- How to complete this task
Beginning with the line that contains "Definition size (f" in the material below, print each line exactly until the line that contains "Section spec." has been printed, then stop.

- Records provided
(* ===== verification/RtlSpec.v ===== *)
(** * The card and its driver as two queues of frames

    Received frames reach the callback in the order in which the card has accepted them, each unchanged, and frames that are sent reach the
    wire in order, as long as no more than four of them are waiting. *)

From S2P Require Import Prelude Bytes Paging Cpu CpuSpec Pci Rtl8139.

(** ** Memory *)

Lemma rx_bytes_length a n m : length (get_bytes a n m) = n.
Proof. revert a. induction n as [|n IH]; intros a; cbn; [done|by rewrite IH]. Qed.

Lemma get_bytes_app a n1 n2 m : get_bytes a (n1 + n2) m = get_bytes a n1 m ++ get_bytes (a + Z.of_nat n1) n2 m.
Proof.
  revert a. induction n1 as [|n1 IH]; intros a; cbn [get_bytes Nat.add app]; [by rewrite Z.add_0_r|].
  rewrite IH. do 3 f_equal. lia.
Qed.

Lemma put_bytes_lookup a bs m x : put_bytes a bs m !! x = (if decide (a ≤ x < a + Z.of_nat (length bs)) then bs !! Z.to_nat (x - a) else m !! x).
Proof.
  revert a m. induction bs as [|b bs IH]; intros a m; cbn [put_bytes length]; [rewrite decide_False by lia; done|].
  rewrite IH. destruct (decide (x = a)) as [->|].
  - rewrite decide_False, decide_True by lia. rewrite lookup_insert_eq, Z.sub_diag. done.
  - rewrite lookup_insert_ne by done. destruct (decide (a + 1 ≤ x < a + 1 + Z.of_nat (length bs))).
    + rewrite decide_True by lia. replace (Z.to_nat (x - a)) with (S (Z.to_nat (x - (a + 1)))) by lia. done.
    + by rewrite decide_False by lia.
Qed.

Lemma get_bytes_ext a n m m' : (∀ x, a ≤ x < a + Z.of_nat n → m !! x = m' !! x) → get_bytes a n m = get_bytes a n m'.
Proof. revert a. induction n as [|n IH]; intros a H; cbn [get_bytes]; [done|]. rewrite H by lia. f_equal. apply IH. intros x Hx. apply H. lia. Qed.

Lemma get_put_same a bs m : get_bytes a (length bs) (put_bytes a bs m) = bs.
Proof.
  revert a m. induction bs as [|b bs IH]; intros a m; [done|]. cbn [length get_bytes]. f_equal; [|apply IH].
  rewrite put_bytes_lookup, decide_True by (cbn; lia). by rewrite Z.sub_diag.
Qed.

Lemma get_put_other a n b bs m : a + Z.of_nat n ≤ b ∨ b + Z.of_nat (length bs) ≤ a → get_bytes a n (put_bytes b bs m) = get_bytes a n m.
Proof. intros H. apply get_bytes_ext. intros x Hx. rewrite put_bytes_lookup, decide_False by lia. done. Qed.

(** ** The two queues *)

Record queues := mk_queues { q_ring : list (list Z); q_delivered : list (list Z); q_out : list (list Z); q_wire : list (list Z) }.

Inductive nic_op := NArrive (f : list Z) | NIrq | NPoll | NSend (d : list Z) | NTransmit.

Definition size (f : list Z) : Z := Z.of_nat (length f).
Definition slot (f : list Z) : Z := align4 (size f + 8).
Fixpoint used (fs : list (list Z)) : Z := match fs with [] => 0 | f :: fs => slot f + used fs end.

(** A frame is accepted when the ring is empty or does not become full; [None] when a fifth frame would be sent. *)
Definition q_step (o : nic_op) (q : queues) : option queues :=
  match o with
  | NArrive f => if 1514 <? size f then None else Some (if bool_decide (q_ring q = []) || (used (q_ring q) + slot f <? RX_BUF_LEN) then mk_queues (q_ring q ++ [f]) (q_delivered q) (q_out q) (q_wire q) else q)
  | NIrq | NPoll => Some (mk_queues [] (q_delivered q ++ q_ring q) (q_out q) (q_wire q))
  | NSend d => if TX_BUF_SIZE <? size d then Some q else if (4 <=? length (q_out q))%nat then None else Some (mk_queues (q_ring q) (q_delivered q) (q_out q ++ [d]) (q_wire q))
  | NTransmit => Some (match q_out q with [] => q | d :: ds => mk_queues (q_ring q) (q_delivered q) ds (q_wire q ++ [d]) end)
  end.
Fixpoint q_run (os : list nic_op) (q : queues) : option queues := match os with [] => Some q | o :: os => q ← q_step o q; q_run os q end.

Section spec.
Context (rx_buf tx_buf : Z) (reset_time : nat) (crc : list Z → Z).

Definition nic_step (o : nic_op) : M nic_t unit :=
  match o with
  | NArrive f => card_receive crc f
  | NIrq => rtl_irq_handler rx_buf reset_time
  | NPoll => rtl8139_rx_poll rx_buf reset_time
  | NSend d => rtl8139_send tx_buf reset_time d
  | NTransmit => card_transmit
  end.
Fixpoint nic_run (os : list nic_op) : M nic_t unit := match os with [] => mret tt | o :: os => nic_step o;; nic_run os end.

(** ** The invariant *)

Definition packet (f : list Z) : list Z := le16 1 ++ le16 (size f + 4) ++ f ++ le32 (crc f).
Notation rx_base := (KVIRT_TO_PHYS rx_buf).
Notation tx_base := (KVIRT_TO_PHYS tx_buf).

(** The frames in the ring from position [a] on, which counts the bytes from the start. *)
Fixpoint stored (m : gmap Z Z) (a : Z) (fs : list (list Z)) : Prop :=
  match fs with
  | [] => True
  | f :: fs => get_bytes (rx_base + a mod RX_BUF_LEN) (length (packet f)) m = packet f ∧ stored m (a + slot f) fs
  end.

Record rx_inv (q : queues) (s : nic_t) : Prop := {
  ri_io : rtl_io s ≠ 0;
  ri_cr : cd_cr (card s) = 0x0C;
  ri_reset : cd_resetting (card s) = 0%nat;
  ri_base : cd_rbstart (card s) = rx_base;
  ri_callback : rx_callback s = true;
  ri_delivered : delivered s = q_delivered q;
  ri_ring : ∃ a, 0 ≤ a ∧ a mod 4 = 0 ∧ rx_offset s = a mod RX_BUF_LEN ∧ cd_read (card s) = a mod RX_BUF_LEN ∧
    cd_write (card s) = (a + used (q_ring q)) mod RX_BUF_LEN ∧ stored (rx_mem s) a (q_ring q);
  ri_used : used (q_ring q) < RX_BUF_LEN;
  ri_sizes : Forall (λ f, size f ≤ 1514) (q_ring q)
}.

(** The [i]th frame that was sent is in buffer [i mod 4] until it is on the wire. *)
Definition in_buffer (s : nic_t) (i : Z) (d : list Z) : Prop :=
  zlookup (cd_tsad (card s)) (i mod 4) = Some (tx_base + i mod 4 * TX_BUF_SIZE) ∧ zlookup (cd_tsd (card s)) (i mod 4) = Some (size d) ∧
  get_bytes (tx_base + i mod 4 * TX_BUF_SIZE) (length d) (tx_mem s) = d ∧ size d ≤ TX_BUF_SIZE.
Fixpoint waiting (s : nic_t) (i : Z) (ds : list (list Z)) : Prop :=
  match ds with [] => True | d :: ds => in_buffer s i d ∧ waiting s (i + 1) ds end.

Record tx_inv (q : queues) (s : nic_t) : Prop := {
  ti_regs : length (cd_tsad (card s)) = 4%nat ∧ length (cd_tsd (card s)) = 4%nat;
  ti_wire : cd_wire (card s) = q_wire q;
  ti_room : (length (q_out q) ≤ 4)%nat;
  ti_out : ∃ i, 0 ≤ i ∧ tx_cur s = (i + Z.of_nat (length (q_out q))) mod 4 ∧
    cd_started (card s) = (λ j, j mod 4) <$> seqZ i (Z.of_nat (length (q_out q))) ∧ waiting s i (q_out q)
}.

Definition signalled (q : queues) (s : nic_t) : Prop := q_ring q ≠ [] → Z.land (cd_isr (card s)) 0x53 ≠ 0.
Record nic_inv (q : queues) (s : nic_t) : Prop := { ni_rx : rx_inv q s; ni_tx : tx_inv q s; ni_isr : signalled q s }.

(** ** Arithmetic of the ring *)

Lemma align4_spec x : x ≤ align4 x < x + 4 ∧ align4 x mod 4 = 0.
Proof. unfold align4. split; [Z.div_mod_to_equations; lia|]. by rewrite Z.mod_mul. Qed.
Lemma align4_add a x : a mod 4 = 0 → align4 (a + x) = a + align4 x.
Proof. unfold align4. intros H. Z.div_mod_to_equations. lia. Qed.
Lemma slot_bounds f : size f ≤ 1514 → 8 ≤ slot f ≤ 1524 ∧ size f + 8 ≤ slot f ∧ slot f mod 4 = 0.
Proof. intros H. unfold slot. destruct (align4_spec (size f + 8)) as [H1 H2]. unfold size in *. split; [|split; [lia|done]]. unfold align4 in *. Z.div_mod_to_equations. lia. Qed.
Lemma used_nonneg fs : Forall (λ f, size f ≤ 1514) fs → 0 ≤ used fs ∧ used fs mod 4 = 0 ∧ 8 * Z.of_nat (length fs) ≤ used fs.
Proof.
  induction 1 as [|f fs Hf _ (H1 & H2 & H3)]; [done|]. destruct (slot_bounds f Hf) as (S1 & _ & S2). cbn [used length]. split; [lia|]. split; [|lia].
  rewrite Z.add_mod, H2, S2 by lia. done.
Qed.
Lemma used_app fs gs : used (fs ++ gs) = used fs + used gs.
Proof. induction fs as [|f fs IH]; [done|]. cbn [used app]. lia. Qed.
Lemma packet_length f : Z.of_nat (length (packet f)) = size f + 8.
Proof. unfold packet, size. rewrite !length_app. cbn [length le16 le32]. lia. Qed.

(** ** Arrival *)

(** A position beyond the frames, less than a ring away from the first, does not share bytes with them. *)
Lemma apart a w n k : a + n ≤ w → w + k ≤ a + RX_BUF_LEN → 0 ≤ n → 0 ≤ k → 
  rx_base + a mod RX_BUF_LEN + n ≤ rx_base + w mod RX_BUF_LEN ∨ rx_base + w mod RX_BUF_LEN + k ≤ rx_base + a mod RX_BUF_LEN.
Proof.
  unfold RX_BUF_LEN. intros H1 H2 H3 H4. pose proof (Z.div_mod a 8192). pose proof (Z.div_mod w 8192).
  pose proof (Z.mod_pos_bound a 8192). pose proof (Z.mod_pos_bound w 8192).
  assert (w / 8192 = a / 8192 ∨ w / 8192 = a / 8192 + 1) as [E|E] by lia; rewrite E in *; lia.
Qed.

Lemma stored_put m r a fs w bs : Forall (λ f, size f ≤ 1514) fs → r ≤ a → a + used fs ≤ w → w + Z.of_nat (length bs) ≤ r + RX_BUF_LEN →
  stored m a fs → stored (put_bytes (rx_base + w mod RX_BUF_LEN) bs m) a fs.
Proof.
  intros Hf. revert a. induction Hf as [|f fs Hf Hfs IH]; intros a H1 H2 H3; [done|]. intros [E H]. cbn [used] in H2.
  destruct (slot_bounds f Hf) as (S1 & S2 & _). destruct (used_nonneg fs Hfs) as [U _]. split.
  - rewrite get_put_other; [done|]. rewrite packet_length. apply apart; [lia|lia|unfold size; lia|lia].
  - apply IH; [lia|lia|done|done].
Qed.

Lemma stored_snoc m a fs f : stored m a fs → get_bytes (rx_base + (a + used fs) mod RX_BUF_LEN) (length (packet f)) m = packet f → stored m a (fs ++ [f]).
Proof.
  revert a. induction fs as [|g fs IH]; intros a; cbn [used app stored].
  - rewrite Z.add_0_r. done.
  - intros [E H] E'. split; [done|]. apply IH; [done|]. by rewrite <- Z.add_assoc.
Qed.

Lemma ring_free a u : 0 ≤ u < RX_BUF_LEN → (a mod RX_BUF_LEN - (a + u) mod RX_BUF_LEN) mod RX_BUF_LEN = if u =? 0 then 0 else RX_BUF_LEN - u.
Proof.
  unfold RX_BUF_LEN. intros H. rewrite <- Zminus_mod. replace (a - (a + u)) with (- u) by lia.
  destruct (Z.eqb_spec u 0) as [->|]; [done|]. rewrite Z.mod_opp_l_nz by (rewrite ?Z.mod_small; lia). rewrite Z.mod_small; lia.
Qed.

Lemma used_zero fs : Forall (λ f, size f ≤ 1514) fs → used fs = 0 ↔ fs = [].
Proof. intros H. destruct (used_nonneg fs H) as (_ & _ & U). split; [|by intros ->]. destruct fs; [done|cbn [length] in U; lia]. Qed.

Lemma isr_grows v b : Z.land (Z.lor v b) 0x53 = Z.lor (Z.land v 0x53) (Z.land b 0x53).
Proof. apply Z.land_lor_distr_l. Qed.
Lemma isr_set v b : Z.land b 0x53 ≠ 0 → Z.land (Z.lor v b) 0x53 ≠ 0.
Proof. rewrite isr_grows. intros H [_ E]%Z.lor_eq_0_iff. done. Qed.
Lemma isr_kept v b : Z.land v 0x53 ≠ 0 → Z.land (Z.lor v b) 0x53 ≠ 0.
Proof. rewrite isr_grows. intros H [E _]%Z.lor_eq_0_iff. done. Qed.

Lemma waiting_ext s s' i ds : tx_mem s' = tx_mem s → cd_tsad (card s') = cd_tsad (card s) → cd_tsd (card s') = cd_tsd (card s) → waiting s i ds → waiting s' i ds.
Proof.
  intros E1 E2 E3. revert i. induction ds as [|d ds IH]; intros i; [done|]. cbn [waiting]. unfold in_buffer. rewrite E1, E2, E3. intros [H H']. split; [done|by apply IH].
Qed.

(** The transmit side does not depend on the rest. *)
Lemma tx_inv_ext q q' s s' : tx_inv q s → q_out q' = q_out q → q_wire q' = q_wire q → tx_mem s' = tx_mem s → tx_cur s' = tx_cur s →
  cd_tsad (card s') = cd_tsad (card s) → cd_tsd (card s') = cd_tsd (card s) → cd_started (card s') = cd_started (card s) → cd_wire (card s') = cd_wire (card s) → tx_inv q' s'.
Proof.
  intros [H1 H2 H3 (i & H4 & H5 & H6 & H7)] E1 E2 E3 E4 E5 E6 E7 E8. split; rewrite ?E1, ?E2, ?E5, ?E6, ?E8; try done.
  exists i. rewrite E4, E7. split; [done|]. split; [done|]. split; [done|]. by apply (waiting_ext s).
Qed.

Lemma mod_mod_4 x : (x mod RX_BUF_LEN) mod 4 = x mod 4.
Proof. unfold RX_BUF_LEN. Z.div_mod_to_equations. lia. Qed.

- Expected answer
Definition size (f : list Z) : Z := Z.of_nat (length f).
Definition slot (f : list Z) : Z := align4 (size f + 8).
Fixpoint used (fs : list (list Z)) : Z := match fs with [] => 0 | f :: fs => slot f + used fs end.

(** A frame is accepted when the ring is empty or does not become full; [None] when a fifth frame would be sent. *)
Definition q_step (o : nic_op) (q : queues) : option queues :=
  match o with
  | NArrive f => if 1514 <? size f then None else Some (if bool_decide (q_ring q = []) || (used (q_ring q) + slot f <? RX_BUF_LEN) then mk_queues (q_ring q ++ [f]) (q_delivered q) (q_out q) (q_wire q) else q)
  | NIrq | NPoll => Some (mk_queues [] (q_delivered q ++ q_ring q) (q_out q) (q_wire q))
  | NSend d => if TX_BUF_SIZE <? size d then Some q else if (4 <=? length (q_out q))%nat then None else Some (mk_queues (q_ring q) (q_delivered q) (q_out q ++ [d]) (q_wire q))
  | NTransmit => Some (match q_out q with [] => q | d :: ds => mk_queues (q_ring q) (q_delivered q) ds (q_wire q ++ [d]) end)
  end.
Fixpoint q_run (os : list nic_op) (q : queues) : option queues := match os with [] => Some q | o :: os => q ← q_step o q; q_run os q end.

Section spec.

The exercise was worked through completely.